[Opening Material shown section]

(* ===== verification/AsynLoggingTest.v ===== *)
(** * AsynLoggingTest.v: [slog/test/TestAsynLogging.cc]

The acceptance test of the asynchronous logger: eight threads log [g_log_cnt] numbered
messages each, the main thread a few more, and [VerifyOutput] reads the file back and
counts the messages of every number.  The threads are clients of SlogAsync.v, in any
interleaving; the theorem says that [VerifyOutput] accepts the file once the writer has
caught up and nothing was dropped. *)

From stdpp Require Import gmap pretty strings.
From S2P Require Import Prelude Machine Conc LogStream CacheTimeStamp SlogLogger AsynLogAppender SlogAsync.
From S2P Require LogFileAppender.
#[local] Open Scope Z_scope.
#[local] Open Scope bef_scope.

Definition g_thread_cnt : Z := 8.

Definition colon : ascii := ":"%char.
Definition nl : ascii := "010"%char.

(** ** [VerifyOutput] *)

(** [std::string::find] *)
Fixpoint find_sub (pat s : bytes) : option nat :=
  if decide (take (length pat) s = pat) then Some 0%nat
  else match s with [] => None | _ :: s' => S <$> find_sub pat s' end.

(** The lines [std::getline] gives until it fails. *)
Fixpoint getlines (s : bytes) : list bytes :=
  match s with
  | [] => []
  | c :: s' =>
      if decide (c = nl) then [] :: getlines s'
      else match getlines s' with [] => [[c]] | l :: ls => (c :: l) :: ls end
  end.

(** [msg i] of a line: [None] when the line is skipped, [Some None] when the first
    [ASSERT_FALSE] fails. *)
Definition line_key (line : bytes) : option (option bytes) :=
  match find_sub (bs ":msg ") line with
  | None => None
  | Some p =>
      let rest := drop (S p) line in
      Some (match find_sub (bs ":") rest with None => None | Some n => Some (take n rest) end)
  end.

Definition key (i : nat) : bytes := bs "msg " ++ bs (pretty (Z.of_nat i)).
Lemma prefix_app (sub s : string) :
  String.prefix sub s = true ↔ ∃ suf, s = String.append sub suf.
Proof.
  revert s. induction sub as [|c sub IH]; intros s.
  - split; [intros _; by exists s | intros _; by destruct s].
  - destruct s as [|c' s]; simpl.
    + split; [done | by intros [? ?]].
    + destruct (Ascii.ascii_dec c c') as [->|Hne].
      * rewrite IH. split; intros [suf Hs]; exists suf;
          rewrite append_cons in *; congruence.
      * split; [done | intros [suf Hs]; rewrite append_cons in Hs; congruence].
Qed.

(** [str_contains] decides whether [sub] occurs in [s]. *)
Lemma str_contains_spec (sub s : string) :
  str_contains sub s = true ↔
  ∃ pre suf, s = String.append pre (String.append sub suf).
Proof.
  induction s as [|c s IH].
  - change (str_contains sub "") with (String.prefix sub "" || false).
    rewrite orb_false_r, prefix_app. split.
    + intros [suf Hs]. by exists "", suf.
    + intros (pre & suf & Hs). destruct pre; [by exists suf|discriminate].
  - change (str_contains sub (String c s))
      with (String.prefix sub (String c s) || str_contains sub s).
    rewrite orb_true_iff, prefix_app, IH. split.
    + intros [[suf Hs]|(pre & suf & Hs)].
      * by exists "", suf.
      * exists (String c pre), suf. by rewrite append_cons, Hs.
    + intros (pre & suf & Hs). destruct pre as [|c' pre].
      * left. by exists suf.
      * right. exists pre, suf. rewrite append_cons in Hs. congruence.
Qed.

(** ** GET /trips/search *)

Section SearchSpec.
Context `{Python}.

Lemma filter_filter {A : Type} (f g : A → bool) (l : list A) :
  List.filter f (List.filter g l) = List.filter (λ x, g x && f x) l.
Proof.
  induction l as [|x l IH]; [done|]. simpl.
  destruct (g x); simpl; [destruct (f x)|]; by rewrite IH.
Qed.

Lemma filter_optional {A B : Type} (o : option B) (f : B → A → bool)
    (l : list A) :
  match o with Some b => List.filter (f b) l | None => l end
  = List.filter (λ x, match o with Some b => f b x | None => true end) l.
Proof.
  destruct o; [done|]. induction l as [|x l IH]; [done|]. simpl. by rewrite <- IH.
Qed.

Lemma search_trips_keeps destination' country' min_price max_price min_rating db :
  search_trips destination' country' min_price max_price min_rating db
  = (inr (List.filter
            (keeps destination' country' min_price max_price min_rating) db), db).
Proof.
  unfold search_trips, mbind, M_bind, read_db, mret, M_ret. cbv beta iota zeta.
  rewrite (filter_optional (truthy destination')
             (λ d t, str_contains (str_lower d) (str_lower (destination t)))).
  rewrite (filter_optional (truthy country')
             (λ c t, str_contains (str_lower c) (str_lower (country t)))).
  rewrite (filter_optional min_price (λ lo t, PrimFloat.leb lo (price t))).
  rewrite (filter_optional max_price (λ hi t, PrimFloat.leb (price t) hi)).
  rewrite (filter_optional min_rating (λ lo t, PrimFloat.leb lo (rating t))).
  rewrite !filter_filter. f_equal. f_equal. apply List.filter_ext.
  intros t. unfold keeps. by rewrite !andb_assoc.
Qed.

Lemma truthy_ci_substring (o : option string) (hay : string) :
  match truthy o with
  | Some d => str_contains (str_lower d) (str_lower hay)
  | None => true
  end = true ↔ ∀ d, o = Some d → ci_substring d hay.
Proof.
  destruct o as [[|c d]|]; simpl.
  - split; [|done]. intros _ d [= <-]. exists "", (str_lower hay).
    by rewrite str_lower_empty.
  - rewrite str_contains_spec. split.
    + intros Hc d' [= <-]. exact Hc.
    + intros Hc. by apply Hc.
  - split; [|done]. by intros _ d.
Qed.

Lemma optional_bound (o : option float) (f : float → bool) :
  match o with Some x => f x | None => true end = true ↔
  ∀ x, o = Some x → f x = true.
Proof.
  destruct o as [x|]; split; try done.
  - by intros Hx x' [= <-].
  - intros Hx. by apply Hx.
Qed.

Lemma keeps_satisfies destination' country' min_price max_price min_rating t :
  keeps destination' country' min_price max_price min_rating t = true ↔
  satisfies destination' country' min_price max_price min_rating t.
Proof.
  unfold keeps, satisfies. rewrite !andb_true_iff, !truthy_ci_substring.
  rewrite (optional_bound min_price (λ lo, PrimFloat.leb lo (price t))).
  rewrite (optional_bound max_price (λ hi, PrimFloat.leb (price t) hi)).
  rewrite (optional_bound min_rating (λ lo, PrimFloat.leb lo (rating t))).
  tauto.
Qed.

(** C4. [search_trips] returns the records of the list that satisfy every
    supplied filter, each as often and in the order it stands in the list;
    with no filter it returns the whole list.  The list itself is not
    changed. *)
Theorem search_trips_conjunction (destination' country' : option string)
    (min_price max_price min_rating : option float) (db : list Trip) :
  ∃ keep : Trip → bool,
    (∀ t, keep t = true ↔
          satisfies destination' country' min_price max_price min_rating t) ∧
    search_trips destination' country' min_price max_price min_rating db
      = (inr (List.filter keep db), db) ∧
    search_trips None None None None None db = (inr db, db).
Proof.
  exists (keeps destination' country' min_price max_price min_rating).
  split; [intros t; apply keeps_satisfies|].
  split; [apply search_trips_keeps|].
  rewrite search_trips_keeps. f_equal. f_equal.
  induction db as [|x db IH]; [done|]. simpl. by rewrite IH.
Qed.

End SearchSpec.

(** ** Minimum and maximum *)

Section MinMax.
Context {A : Type} (lt : A → A → bool).
Hypothesis lt_irrefl : ∀ x, lt x x = false.
Hypothesis lt_trans : ∀ x y z, lt x y = true → lt y z = true → lt x z = true.

Lemma py_min_from_elem (cur : A) (l : list A) :
  py_min_from lt cur l ∈ cur :: l.
Proof.
  revert cur. induction l as [|x l IH]; intros cur; simpl; [left|].
  specialize (IH (if lt x cur then x else cur)).
  apply elem_of_cons in IH as [->|IH].
  - destruct (lt x cur); [right; left | left].
  - right. by right.
Qed.

(** No element is below the result, given that none of those seen so far is
    below the current candidate. *)
Lemma py_min_from_least (seen : list A) (cur : A) (l : list A) :
  (∀ v, v ∈ seen → lt v cur = false) →
  ∀ v, v ∈ seen ++ l → lt v (py_min_from lt cur l) = false.
Proof.
  revert seen cur. induction l as [|x l IH]; intros seen cur Hseen v Hv; simpl.
  - rewrite app_nil_r in Hv. by apply Hseen.
  - apply (IH (seen ++ [x])); [|by rewrite <- app_assoc].
    intros w [Hw|Hw%list_elem_of_singleton]%elem_of_app.
    + destruct (lt x cur) eqn:Hx; [|by apply Hseen].
      destruct (lt w x) eqn:Hwx; [|done].
      pose proof (lt_trans w x cur Hwx Hx) as Hc. by rewrite (Hseen w Hw) in Hc.
    + subst w. destruct (lt x cur) eqn:Hx; [apply lt_irrefl | done].
Qed.

Lemma py_min_spec (l : list A) :
  l ≠ [] →
  ∃ mn, py_min lt l = inr mn ∧ mn ∈ l ∧ ∀ v, v ∈ l → lt v mn = false.
Proof.
  destruct l as [|x l]; [done|]. intros _. exists (py_min_from lt x l).
  split; [done|]. split; [apply py_min_from_elem|].
  intros v Hv. apply (py_min_from_least [x] x l); [|done].
  intros w ->%list_elem_of_singleton. apply lt_irrefl.
Qed.

End MinMax.

Lemma py_max_spec {A : Type} (lt : A → A → bool) (l : list A) :
  (∀ x, lt x x = false) →
  (∀ x y z, lt x y = true → lt y z = true → lt x z = true) →
  l ≠ [] →
  ∃ mx, py_max lt l = inr mx ∧ mx ∈ l ∧ ∀ v, v ∈ l → lt mx v = false.
Proof.
  intros Hirr Htr Hl. apply (py_min_spec (λ a b, lt b a)); [done| |done].
  intros x y z Hxy Hyz. by apply (Htr z y x).
Qed.

(** ** The order of binary64 numbers *)

Lemma SFltb_irrefl (x : spec_float) : SFltb x x = false.
Proof.
  unfold SFltb, SFcompare.
  destruct x as [s|s| |s m e]; try destruct s; try reflexivity;
    rewrite Z.compare_refl; change (Pos.compare_cont Eq) with Pos.compare;
    by rewrite Pos.compare_refl.
Qed.
(** ** Signs *)

(** X3. For a registered instance whose counts and lengths are not
    negative and whose duration, weight and (for walking) height are
    positive, the distance and the mean speed are not negative and the
    calories are positive. *)
Theorem plausible_metrics_signs (t : training) :
  plausible t ->
  exists dist v c,
    get_distance t = Ok dist /\ get_mean_speed t = Ok v
    /\ get_spent_calories t = Ok c
    /\ 0 <= dist /\ 0 <= v /\ 0 < c.
Proof.
  rewrite get_distance_ok.
  destruct t as [a d w|a d w|a d w h|a d w l c]; cbn [plausible].
  - contradiction.
  - intros (Ha & Hd & Hw).
    pose proof (positive_nonzero d Hd) as Nd.
    rewrite (Running_get_spent_calories_ok a d w Nd).
    cbn [get_mean_speed].
    rewrite (Training_get_mean_speed_ok (Running a d w) Nd).
    do 3 eexists. do 3 (split; [reflexivity|]).
    cbn [action duration LEN_STEP].
    assert (Hdist : 0 <= a * 0.65 / M_IN_KM).
    { apply Qdiv_nonneg; [|reflexivity].
      apply Qmult_le_0_compat; [exact Ha|discriminate]. }
    assert (Hv : 0 <= a * 0.65 / M_IN_KM / d)
      by (apply Qdiv_nonneg; assumption).
    split; [exact Hdist|]. split; [exact Hv|].
    apply Qmult_lt_0_compat.
    + apply Qdiv_pos; [|reflexivity].
      apply Qmult_lt_0_compat; [|exact Hw].
      unfold CALORIES_MEAN_SPEED_MULTIPLIER, CALORIES_MEAN_SPEED_SHIFT.
      apply Qlt_le_trans with (0 + 1.79); [reflexivity|].
      apply Qplus_le_l. apply Qmult_le_0_compat; [discriminate|exact Hv].
    + apply Qmult_lt_0_compat; [exact Hd|reflexivity].
  - intros (Ha & Hd & Hw & Hh).
    pose proof (positive_nonzero d Hd) as Nd.
    pose proof (positive_nonzero h Hh) as Nh.
    rewrite (SportsWalking_get_spent_calories_ok a d w h Nd Nh).
    cbn [get_mean_speed].
    rewrite (Training_get_mean_speed_ok (SportsWalking a d w h) Nd).
    do 3 eexists. do 3 (split; [reflexivity|]).
    cbn [action duration LEN_STEP].
    assert (Hdist : 0 <= a * 0.65 / M_IN_KM).
    { apply Qdiv_nonneg; [|reflexivity].
      apply Qmult_le_0_compat; [exact Ha|discriminate]. }
    assert (Hv : 0 <= a * 0.65 / M_IN_KM / d)
      by (apply Qdiv_nonneg; assumption).
    split; [exact Hdist|]. split; [exact Hv|].
    apply Qmult_lt_0_compat;
      [|apply Qmult_lt_0_compat; [exact Hd|reflexivity]].
    assert (H1 : 0 < SportsWalking_COEFF_1 * w)
      by (apply Qmult_lt_0_compat; [reflexivity|exact Hw]).
    assert (H2 : 0 <= (a * 0.65 / M_IN_KM / d * M_SEC) ^ 2 / (h / SM_M)
                      * SportsWalking_COEFF_2 * w).
    { apply Qmult_le_0_compat; [|apply Qlt_le_weak, Hw].
      apply Qmult_le_0_compat; [|discriminate].
      apply Qdiv_nonneg; [|apply Qdiv_pos; [exact Hh|reflexivity]].
      cbn [Qpower Qpower_positive pow_pos Pos.iter_op].
      apply Qmult_le_0_compat;
        apply Qmult_le_0_compat; (exact Hv || discriminate). }
    lra.
  - intros (Ha & Hd & Hw & Hl & Hc).
    pose proof (positive_nonzero d Hd) as Nd.
    rewrite (Swimming_get_spent_calories_ok a d w l c Nd).
    cbn [get_mean_speed].
    rewrite (Swimming_get_mean_speed_ok (Swimming a d w l c) l c Nd).
    do 3 eexists. do 3 (split; [reflexivity|]).
    cbn [action duration LEN_STEP].
    assert (Hv : 0 <= l * c / M_IN_KM / d).
    { apply Qdiv_nonneg; [|exact Hd].
      apply Qdiv_nonneg; [|reflexivity].
      apply Qmult_le_0_compat; assumption. }
    split.
    { apply Qdiv_nonneg; [|reflexivity].
      apply Qmult_le_0_compat; [exact Ha|discriminate]. }
    split; [exact Hv|].
    repeat apply Qmult_lt_0_compat; try assumption; try reflexivity.
    unfold Swimming_COEFF_1. lra.
Qed.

[Closing Material shown section]

* Your goal:
What lines above contain the word "VerifyOutput"? Return each such line.

* Solution:
messages each, the main thread a few more, and [VerifyOutput] reads the file back and
interleaving; the theorem says that [VerifyOutput] accepts the file once the writer has
(** ** [VerifyOutput] *)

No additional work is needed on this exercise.